(** Another batch is staged, and a part of it reaches the connection. *)
Lemma carries_extend c real s s' evs past cur b part :
  carries c real s evs past cur → conn_bytes evs = concat (map batch_bytes cur) →
  part `prefix_of` batch_bytes b →
  Forall (λ f, is_control f = false → real f) b → tuning_ s' = tuning_ s →
  Forall frame_sendable b → Z.of_nat (length b) <= max_frames (tuning_ s) + 2 →
  forward (expects s) b = true → (c → explained (expects s) b = true) →
  resume_all (expects s) b = expects s' →
  carries c real s' (evs ++ [NBytes part]) past (cur ++ [b]).
Proof.
  intros [H1 _ H2 H3 H4 H6 H5] Hw Hpart Hreal Ht Hs Hl Hf He Hr.
  assert (concat (concat past ++ cur ++ [b]) = concat (concat past ++ cur) ++ b) as Ec
    by (rewrite app_assoc, concat_app; simpl; by rewrite app_nil_r).
  constructor.
  - by rewrite ended_conns_snoc, app_nil_r.
  - right. exists cur, b, part. split; [done|]. split; [|done]. by rewrite conn_bytes_snoc, Hw.
  - rewrite Ht, app_assoc. apply Forall_app. split; [done|]. by constructor.
  - by rewrite Ec, forward_app, H3, H5.
  - intros Hc. rewrite Ec, explained_app, H4, H5 by done. by apply He.
  - rewrite Ec. by apply Forall_app.
  - by rewrite Ec, resume_all_app, H5.
Qed.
....................
Reproduce word for word the material above, starting with the line that has "carries c real s evs" and stopping after the line that has "Forall frame_sendable b".

__Task output__.
  carries c real s evs past cur → conn_bytes evs = concat (map batch_bytes cur) →
  part `prefix_of` batch_bytes b →
  Forall (λ f, is_control f = false → real f) b → tuning_ s' = tuning_ s →
  Forall frame_sendable b → Z.of_nat (length b) <= max_frames (tuning_ s) + 2 →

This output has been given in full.